A correspondent from Carbondale called our attention to the Colorado Public Employees Retirement Association’s investment in the GEO Group, which operates private prisons. Then the Colorado Independent took a closer look (“Colorado PERA members helping support private prisons, immigration detention centers,” July 19). The upshot: Colorado teachers and other public employees own 21,000 shares, valued at $408,000, of one of the major operators of detention centers for Immigration and Customs Enforcement, including one in Aurora, that have been the focus of allegations of mistreatment of detainees as well as raucous protests.

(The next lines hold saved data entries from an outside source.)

(* ===== verification/SiteFilesProps.v ===== *)
(** * What the SITE commands on files do

    Recursive deletion removes exactly what is below a directory; modes are read as
    they are written; the permission files that CHMOD changes; paths that escape. *)
From S2P Require Import Prelude CList Ip Registry Users Backend Str Perm Path PermFile Vfs Session SiteUser SiteUserProps Commands Chdir Login Sections FileOps Posix Transfer TransferProps FileOpsProps Handlers HandlersProps SiteFiles.

(** ** Recursive deletion *)

(** The paths that names of files, without dots, lead to. *)
Inductive beneath (p : bytes) : bytes → Prop :=
  | beneath_self : beneath p p
  | beneath_in q n : beneath p q → no_dots n → SLASH ∉ n → beneath p (q ++ SLASH :: n).

Lemma beneath_trans p q r : beneath p q → beneath q r → beneath p r.
Proof. intros Hpq Hqr. induction Hqr; [done|by constructor]. Qed.

#[global] Instance no_dots_dec n : Decision (no_dots n).
Proof. unfold no_dots. apply _. Defined.

Lemma no_dots_names name : streq name (str ".") || streq name (str "..") = false ↔ no_dots name.
Proof. unfold no_dots. rewrite orb_false_iff. unfold streq. by rewrite !bool_decide_eq_false. Qed.

Lemma kept_name n : Path.kept n → no_dots n ∧ (SLASH ∉ n) ∧ n ≠ [].
Proof. by intros ((? & ?) & ? & ? & ?). Qed.

(** A path that ends with a name is no longer when its slashes are cut. *)
Lemma strip_name p n : Path.kept n → strip (p ++ SLASH :: n) = p ++ SLASH :: n.
Proof.
  intros (_ & Hs & Hne)%kept_name. destruct n as [|c n _] using rev_ind; [done|]. unfold strip.
  replace (p ++ SLASH :: n ++ [c]) with ((p ++ SLASH :: n) ++ [c]) by by rewrite <- app_assoc.
  rewrite rev_unit. cbn [drop_slashes]. rewrite bool_decide_eq_false_2 by set_solver. cbn [rev]. by rewrite rev_involutive.
Qed.

Definition below_call (p : bytes) (c : syscall) : Prop :=
  match c with SysUnlink q | SysRmdir q => beneath p q | _ => False end.

Section wipe_runs.
  Context {F R : Type} `{!FileSystem F, !Posix F, !PosixLaws F}.
  Context (b : option wzd_backend_t) (sv : server R).

(** [p] is a name of the directory at [d], and does not go through what is in
    it. *)
Record leads (fs : F) (p : bytes) (d : loc) : Prop := {
  ld_names : names_dir fs p d;
  ld_trail t : t ∈ trail fs p ++ trail fs (strip p) → d `prefix_of` t → t = d }.

(** The paths of the directories in [d], as the code makes them from [p], and the
    names in them are short enough for the arrays of the code. *)
Definition short (fs : F) (p : bytes) (d : loc) : Prop := ∀ ns, at_ fs (d ++ ns) ≠ None →
  (at_ fs (d ++ ns) = Some FK_DIR → (length (p ++ tail_str ns) ≤ 512)%nat) ∧ Forall (λ n, (length n < 256)%nat) ns.

Lemma gone_less (S : loc → Prop) (fs fs' : F) l : (∀ l, Decision (S l)) → gone S fs fs' → at_ fs' l ≠ None → at_ fs' l = at_ fs l.
Proof. intros D G H. destruct (D l) as [Hs|Hs]; [by rewrite (gn_gone _ _ _ G) in H|by apply (gn_rest _ _ _ G)]. Qed.

Lemma short_gone (S : loc → Prop) fs fs' p d : (∀ l, Decision (S l)) → gone S fs fs' → short fs p d → short fs' p d.
Proof. intros D G H ns Hns. pose proof (gone_less S fs fs' _ D G Hns) as E. rewrite E in *. by apply H. Qed.

Lemma short_length fs p d : at_ fs d = Some FK_DIR → short fs p d → (length p ≤ 512)%nat.
Proof. intros Hd Hs. destruct (Hs []) as [Hl _]; rewrite !app_nil_r in *; [by rewrite Hd|auto]. Qed.

Lemma short_in fs p d n : short fs p d → short fs (p ++ SLASH :: n) (d ++ [n]).
Proof.
  intros H ns. rewrite <- app_assoc. intros Hns. destruct (H (n :: ns) Hns) as [Hl Hf]. split; [|by apply Forall_cons in Hf as [_ ?]].
  intros Hd. specialize (Hl Hd). unfold tail_str in *. cbn [map concat] in Hl. by rewrite <- app_assoc.
Qed.

(** What is removed inside of [d] leaves the path of [d] as it is. *)
Lemma leads_gone (S : loc → Prop) fs fs' p d : (∀ l, S l → d `prefix_of` l ∧ l ≠ d) → gone S fs fs' → leads fs p d → leads fs' p d.
Proof.
  intros HS [_ _ G] [[Hp Hs Hn] Ht].
  destruct (G p) as [Er Et]; [intros t Hin [Hb Hne]%HS; apply Hne, Ht; [apply elem_of_app; by left|done]|].
  destruct (G (strip p)) as [Er' Et']; [intros t Hin [Hb Hne]%HS; apply Hne, Ht; [apply elem_of_app; by right|done]|].
  split; [by split; congruence|]. by rewrite Et, Et'.
Qed.

Lemma prefix_snoc_ne (d : loc) n l : d ++ [n] `prefix_of` l → d `prefix_of` l ∧ l ≠ d.
Proof. intros [k ->]. rewrite <- app_assoc. split; [by eexists|]. intros E%(f_equal length). rewrite length_app in E. simpl in E. lia. Qed.

(** The path of a directory in [d]. *)
Lemma leads_in fs p d n : leads fs p d → at_ fs d = Some FK_DIR → Path.kept n → leads fs (p ++ SLASH :: n) (d ++ [n]).
Proof.
  intros [[Hp Hs Hl] Ht] Hd Hn. destruct (px_name fs p d n Hp Hd Hn) as [Hr Htr]. pose proof (strip_name p n Hn) as Es.
  split; rewrite ?Es.
  - split; rewrite ?Es; [done..|]. exists n. split; [|done]. rewrite components_name by (by apply kept_name). by rewrite last_snoc.
  - intros t Hin [Hb Hne]%prefix_snoc_ne. exfalso. apply Hne.
    assert (Ht' : t ∈ d :: trail fs p) by (apply elem_of_app in Hin as [Hin|Hin]; by apply Htr). apply elem_of_cons in Ht' as [->|Hin']; [done|].
    apply Ht; [apply elem_of_app; by left|done].
Qed.

Lemma leads_kind fs p d : leads fs p d → lstat_kind fs p = at_ fs d.
Proof. intros [[Hp _ _] _]. by rewrite px_lstat, Hp. Qed.

Lemma name_kind fs p d n : leads fs p d → at_ fs d = Some FK_DIR → Path.kept n → lstat_kind fs (p ++ SLASH :: n) = at_ fs (d ++ [n]).
Proof. intros [[Hp _ _] _] Hd Hn. rewrite px_lstat. by destruct (px_name fs p d n Hp Hd Hn) as [-> _]. Qed.

(** A leaf that is gone, or was not there, is gone with what is below it. *)
Lemma gone_leaf fs fs' d : gone (eq d) fs fs' → (∀ n, at_ fs (d ++ [n]) = None) → gone (prefix d) fs fs'.
Proof.
  intros [G Rr P] Hn. split.
  - intros l [[|n s] ->]; [apply G; by rewrite app_nil_r|]. rewrite Rr by (intros E%(f_equal length); rewrite length_app in E; simpl in E; lia).
    replace (d ++ n :: s) with ((d ++ [n]) ++ s) by by rewrite <- app_assoc. by apply tree_below.
  - intros l Hl. apply Rr. by intros ->.
  - intros p Hp. apply P. intros t Ht ->. by apply (Hp t Ht).
Qed.

Lemma gone_none (fs : F) l : at_ fs l = None → gone (prefix l) fs fs.
Proof. intros H. split; [|done..]. intros l' [s ->]. by apply tree_below. Qed.

(** A run that returns 0 and wipes the directory at [d]. *)
Definition wipes (m : H F Z) (p : bytes) (d : loc) (h : hstate F) : Prop :=
  ∃ h', m h = Val (0, h') ∧ only (below_call p) h h' ∧ gone (prefix d) (h_fs h) (h_fs h').

Lemma run_unlink p d (h : hstate F) k : resolve_path (h_fs h) p = Some d → at_ (h_fs h) d = Some k → k ≠ FK_DIR → wipes (unlink p) p d h.
Proof.
  intros Hp Hk Hd. destruct (px_unlink (h_fs h) p d k Hp Hk Hd) as (fs' & Hu & Hg). unfold wipes, unlink, call. rewrite Hu.
  eexists. split; [reflexivity|]. split; [eapply only_one; [reflexivity|apply beneath_self]|]. apply gone_leaf; [done|].
  intros n. destruct (at_ (h_fs h) (d ++ [n])) eqn:E; [|done]. destruct (px_tree (h_fs h) d n) as [E' _]; [by rewrite E|congruence].
Qed.

Lemma only_below p q (h h1 h' : hstate F) : beneath p q → only (below_call q) h h1 → only (below_call p) h1 h' → only (below_call p) h h'.
Proof.
  intros Hpq (l & Hc & Hall) Ho. eapply only_trans; [|exact Ho]. exists l. split; [done|]. eapply Forall_impl; [exact Hall|].
  intros [] Hx; try done; by eapply beneath_trans.
Qed.

(** What the loop over [names] takes away. *)
Definition listed (d : loc) (names : list bytes) (l : loc) : Prop := Exists (λ n, no_dots n ∧ d ++ [n] `prefix_of` l) names.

Willamette Week, in Portland, Oregon, examined more or less the same situation there (“Oregon’s Public Pension Fund Invests in the Immigration Detention Centers That Residents and Politicians Say They Hate,” July 17). The Oregon Public Employee Retirement Fund “has funneled at least $2.1 million into shares of the GEO Group and CoreCivic, two government contractors that build and operate immigrant detention centers,” it reported.
In both cases, pension fund officials say it would be difficult and costly to disentangle one piece of bundled private equity investments. Presumably, the investment in these companies is helping the funds achieve annual return targets of 7% or more. Someone is going to profit from the private operation of prisons, including ICE centers. Why shouldn’t state-sector retirees be at that trough, along with private equity fund managers and other wealthy investors?
According to information from the U.S. Securities and Exchange Commission, recently sorted and published by The Guardian, of the top 10 biggest share holdings of public pension funds in GEO and CoreCivic, Oregon is in last place. New York State Teachers Retirement is first, at $9.6 million, followed by California Public Employees Retirement, at $9.5 million. Ohio would be the winner in this unholy sweepstakes if you combine its Teachers Retirement and Public Employees Retirement systems, for about $16 million invested in private prisons.
Some bank, such as JPMorgan Chase, and SunTrust, have been warned off relationships in the private prison space, thanks to the hell raised about this by progressives. The role of state retirement funds has not been as visible until lately – that is, until reporters looked for it.
The Guardian notes some of the largest investments in these companies come from states with sanctuary polices for immigrants, such as New York, California and Oregon – policies meant to shelter many of the people whom the private prisons jail. But we would be wrong to think this makes hypocrites of liberals any more than it is hypocritical of a conservative to at some point have accepted public assistance. The search for consistency in the modern world can make fools of us all.
We are particularly sensitive to ICE now, but it would probably be strange investing if these enormous state funds did not have any shares of drug companies that are held to be reprehensible today; or makers of genetically altered seeds that are now thought to pose looming dangers if something isn’t done to regulate or otherwise stop them; or Facebook, which some think poses a global threat to every democracy, and for some very good reasons.
We can demand that public funds invest more ethically, and we probably should. But, keeping in mind that these funds are already under-capitalized to meet their future obligations, our ethics could have a cost that ultimately will have to be met by the people who get the retirement benefits as well as all taxpayers in Colorado, Oregon, California, New York, Ohio and many other states.
We will have to put more of our money where our mouths are – and that is a harder sell than dumping stocks.